- _Data provided_:
Lemma acc_value_range (s : acc3 t) : acc_wf s -> 0 <= acc_value s < M * M * M.
Proof.
  unfold acc_wf, ct_wf, acc_value. rewrite !word_range. intros (Ha & Hb & Hc).
  assert (0 <= inner (acc_t s) * M + inner (acc_u s) <= M * M - 1) by nia. nia.
Qed.

(** Three limbs with the carries of an addition of [p] hold the sum. *)
Lemma acc_sum (tt u v p hi lo c1 c2 k : Z) (s : acc3 t) :
  acc_wf s -> p = hi * M + lo + k * (M * M) ->
  acc_v s = MkCt ((v + lo) mod M) -> c1 = (v + lo) / M ->
  acc_u s = MkCt ((u + hi + c1) mod M) -> c2 = (u + hi + c1) / M ->
  acc_t s = MkCt ((tt + k + c2) mod M) ->
  acc_value s = ((tt * M + u) * M + v + p) mod (M * M * M).
Proof.
  intros Hwf -> Ev -> Eu -> Et. pose proof (acc_value_range s Hwf) as Hr.
  pose proof (modulus_pos t). unfold acc_value in *. rewrite Ev, Eu, Et in *. cbn [inner] in *.
  eapply (Z.mod_unique_pos _ _ ((tt + k + (u + hi + (v + lo) / M) / M) / M)); [exact Hr|].
  pose proof (Z.div_mod (v + lo) M ltac:(lia)) as E1.
  pose proof (Z.div_mod (u + hi + (v + lo) / M) M ltac:(lia)) as E2.
  pose proof (Z.div_mod (tt + k + (u + hi + (v + lo) / M) / M) M ltac:(lia)) as E3.
  set (c1 := (v + lo) / M) in *. set (c2 := (u + hi + c1) / M) in *.
  set (c3 := (tt + k + c2) / M) in *.
  set (r1 := (v + lo) mod M) in *. set (r2 := (u + hi + c1) mod M) in *.
  set (r3 := (tt + k + c2) mod M) in *. clearbody c1 c2 c3 r1 r2 r3.
  assert (v = M * c1 + r1 - lo) as -> by lia. assert (u = M * c2 + r2 - hi - c1) as -> by lia.
  assert (tt = M * c3 + r3 - k - c2) as -> by lia. ring.
Qed.

Lemma mul_acc_ok (s : acc3 t) a b :
  acc_wf s -> ct_wf a -> ct_wf b ->
  exists s', mul_acc_impl s a b = Ret s' /\ acc_wf s' /\
             acc_value s' = (acc_value s + inner a * inner b) mod (M * M * M).
Proof.
  intros (Ht & Hu & Hv) Ha Hb. unfold mul_acc_impl, add_c, wide_mul, add_c_t, wide_mul_t.
  rewrite wide_mul_ok by done. cbn [mbind outcome_bind].
  set (p := inner a * inner b).
  assert (ct_wf (t := t) (MkCt (p / M))) as Hhi.
  { apply ct_range in Ha, Hb. apply word_range. split; [apply Z.div_pos; unfold p; nia|].
    apply Z.div_lt_upper_bound; unfold p; nia. }
  destruct (add_c_ok (acc_v s) (MkCt (p mod M)) (MkCt 0)) as [E1 C1]; [done|apply mod_wf|by cbn|].
  rewrite E1. cbn [mbind outcome_bind inner] in *.
  destruct (add_c_ok (acc_u s) (MkCt (p / M)) (MkCt ((inner (acc_v s) + p mod M + 0) / M)))
    as [E2 C2]; [done..|]. rewrite E2. cbn [mbind outcome_bind inner] in *.
  eexists. split; [done|]. split; [by repeat split; apply mod_wf || apply ct_wrap_wf|].
  unfold acc_value at 2. eapply (acc_sum _ _ _ _ (p / M) (p mod M) _ _ 0).
  - by repeat split; apply mod_wf || apply ct_wrap_wf.
  - pose proof (Z.div_mod p M ltac:(pose proof (modulus_pos t); lia)). lia.
  - cbn [acc_v]. by rewrite Z.add_0_r.
  - reflexivity.
  - cbn [acc_u]. by rewrite Z.add_0_r.
  - reflexivity.
  - cbn [acc_t]. unfold ct_add_assign. cbn [inner]. by rewrite wrap_word, !Z.add_0_r.
Qed.

Lemma mul_double_acc_ok (s : acc3 t) a b :
  acc_wf s -> ct_wf a -> ct_wf b ->
  exists s', mul_double_acc_impl s a b = Ret s' /\ acc_wf s' /\
             acc_value s' = (acc_value s + 2 * (inner a * inner b)) mod (M * M * M).
Proof.
  intros (Ht & Hu & Hv) Ha Hb. unfold mul_double_acc_impl, add_c, wide_mul, add_c_t, wide_mul_t.
  rewrite wide_mul_ok by done. cbn [mbind outcome_bind].
  set (p := inner a * inner b). pose proof (modulus_pos t) as HM.
  assert (ct_wf (t := t) (MkCt (p / M))) as Hhi.
  { apply ct_range in Ha, Hb. apply word_range. split; [apply Z.div_pos; unfold p; nia|].
    apply Z.div_lt_upper_bound; unfold p; nia. }
  destruct (add_c_ok (MkCt (p mod M)) (MkCt (p mod M)) (MkCt 0)) as [E1 C1]; [apply mod_wf..|by cbn|].
  rewrite E1. cbn [mbind outcome_bind inner] in *. rewrite Z.add_0_r in *.
  set (cl := (p mod M + p mod M) / M) in *.
  destruct (add_c_ok (MkCt (p / M)) (MkCt (p / M)) (MkCt cl)) as [E2 C2]; [done..|].
  rewrite E2. cbn [mbind outcome_bind inner] in *. set (ch := (p / M + p / M + cl) / M) in *.
  set (lo := (p mod M + p mod M) mod M) in *. set (hi := (p / M + p / M + cl) mod M) in *.
  destruct (add_c_ok (acc_v s) (MkCt lo) (MkCt 0)) as [E3 C3]; [done|apply mod_wf|by cbn|].
  rewrite E3. cbn [mbind outcome_bind inner] in *. rewrite Z.add_0_r in *.
  destruct (add_c_ok (acc_u s) (MkCt hi) (MkCt ((inner (acc_v s) + lo) / M)))
    as [E4 C4]; [done|apply mod_wf|done|]. rewrite E4. cbn [mbind outcome_bind inner] in *.
  eexists. split; [done|]. split; [by repeat split; apply mod_wf || apply ct_wrap_wf|].
  unfold acc_value at 2. eapply (acc_sum _ _ _ _ hi lo _ _ ch); try reflexivity.
  - by repeat split; apply mod_wf || apply ct_wrap_wf.
  - pose proof (Z.div_mod p M ltac:(lia)) as D1.
    pose proof (Z.div_mod (p mod M + p mod M) M ltac:(lia)) as D2.
    pose proof (Z.div_mod (p / M + p / M + cl) M ltac:(lia)) as D3.
    fold cl lo in D2. fold ch hi in D3. nia.
  - cbn [acc_t]. unfold ct_add_assign. cbn [inner]. by rewrite !wrap_word, Zplus_mod_idemp_l.
Qed.

(** Doubling the product is accumulating it twice. *)
Lemma mul_double_acc_twice (s : acc3 t) a b :
  acc_wf s -> ct_wf a -> ct_wf b ->
  mul_double_acc_impl s a b = (s1 ← mul_acc_impl s a b; mul_acc_impl s1 a b).
Proof.
  intros Hs Ha Hb. destruct (mul_acc_ok s a b Hs Ha Hb) as (s1 & E1 & W1 & V1).
  destruct (mul_acc_ok s1 a b W1 Ha Hb) as (s2 & E2 & W2 & V2).
  destruct (mul_double_acc_ok s a b Hs Ha Hb) as (sd & Ed & Wd & Vd).
  rewrite Ed, E1. cbn [mbind outcome_bind]. rewrite E2. f_equal. apply acc_value_inj; [done..|].
  rewrite Vd, V2, V1, Zplus_mod_idemp_l. f_equal. ring.
Qed.
End accumulators_theory.

(** * Properties *)

(** The limb operations are exact at both widths and never overflow: sums and
    products come back as the two limbs of the exact result, and a borrow is
    reported exactly when the difference is negative. *)
Theorem limb_ops_exact `{BuildProfile} (x y c1 c2 : Ct U64) (carry : Carry) :
  ct_wf x -> ct_wf y -> ct_wf c1 -> ct_wf c2 -> 0 <= inner carry <= 1 ->
  let M := 2 ^ 64 in
  add_c x y carry = Ret (MkCt ((inner x + inner y + inner carry) mod M),
                         MkCt ((inner x + inner y + inner carry) / M)) /\
  sub_b x y carry = (MkCt ((inner x - inner y - inner carry) mod M),
                     MkCt (Z.b2z (inner x - inner y - inner carry <? 0))) /\
  wide_mul x y = Ret (MkCt (inner x * inner y / M), MkCt (inner x * inner y mod M)) /\
  muladd1 x y c1 = Ret (MkCt ((inner x * inner y + inner c1) / M),
                        MkCt ((inner x * inner y + inner c1) mod M)) /\
  muladd2 x y c1 c2 = Ret (MkCt ((inner x * inner y + inner c1 + inner c2) / M),
                           MkCt ((inner x * inner y + inner c1 + inner c2) mod M)) /\
  exists hi lo, smul x y = Ret (hi, lo) /\
    wrap I64 (inner hi) * M + inner lo = wrap I64 (inner x) * wrap I64 (inner y).
Proof.
  intros Hx Hy H1 H2 Hc M. split_and!.
  - by apply (add_c_ok (t := U64) (w := U128)).
  - by apply (sub_b_ok (t := U64) (w := U128)).
  - by apply (wide_mul_ok (t := U64) (w := U128)).
  - by apply (muladd1_ok (t := U64) (w := U128)).
  - by apply (muladd2_ok (t := U64) (w := U128)).
  - destruct (smul_ok (t := U64) (st := I64) (sw := I128) x y) as (hi & lo & ? & ? & ? & ?).
    by exists hi, lo.
Qed.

- _Exercise description_: The reply should hold only the lines from the top of the records through the line that has "eapply (Z.mod_unique_pos _", each one exact.

- _Your response_:
Lemma acc_value_range (s : acc3 t) : acc_wf s -> 0 <= acc_value s < M * M * M.
Proof.
  unfold acc_wf, ct_wf, acc_value. rewrite !word_range. intros (Ha & Hb & Hc).
  assert (0 <= inner (acc_t s) * M + inner (acc_u s) <= M * M - 1) by nia. nia.
Qed.

(** Three limbs with the carries of an addition of [p] hold the sum. *)
Lemma acc_sum (tt u v p hi lo c1 c2 k : Z) (s : acc3 t) :
  acc_wf s -> p = hi * M + lo + k * (M * M) ->
  acc_v s = MkCt ((v + lo) mod M) -> c1 = (v + lo) / M ->
  acc_u s = MkCt ((u + hi + c1) mod M) -> c2 = (u + hi + c1) / M ->
  acc_t s = MkCt ((tt + k + c2) mod M) ->
  acc_value s = ((tt * M + u) * M + v + p) mod (M * M * M).
Proof.
  intros Hwf -> Ev -> Eu -> Et. pose proof (acc_value_range s Hwf) as Hr.
  pose proof (modulus_pos t). unfold acc_value in *. rewrite Ev, Eu, Et in *. cbn [inner] in *.
  eapply (Z.mod_unique_pos _ _ ((tt + k + (u + hi + (v + lo) / M) / M) / M)); [exact Hr|].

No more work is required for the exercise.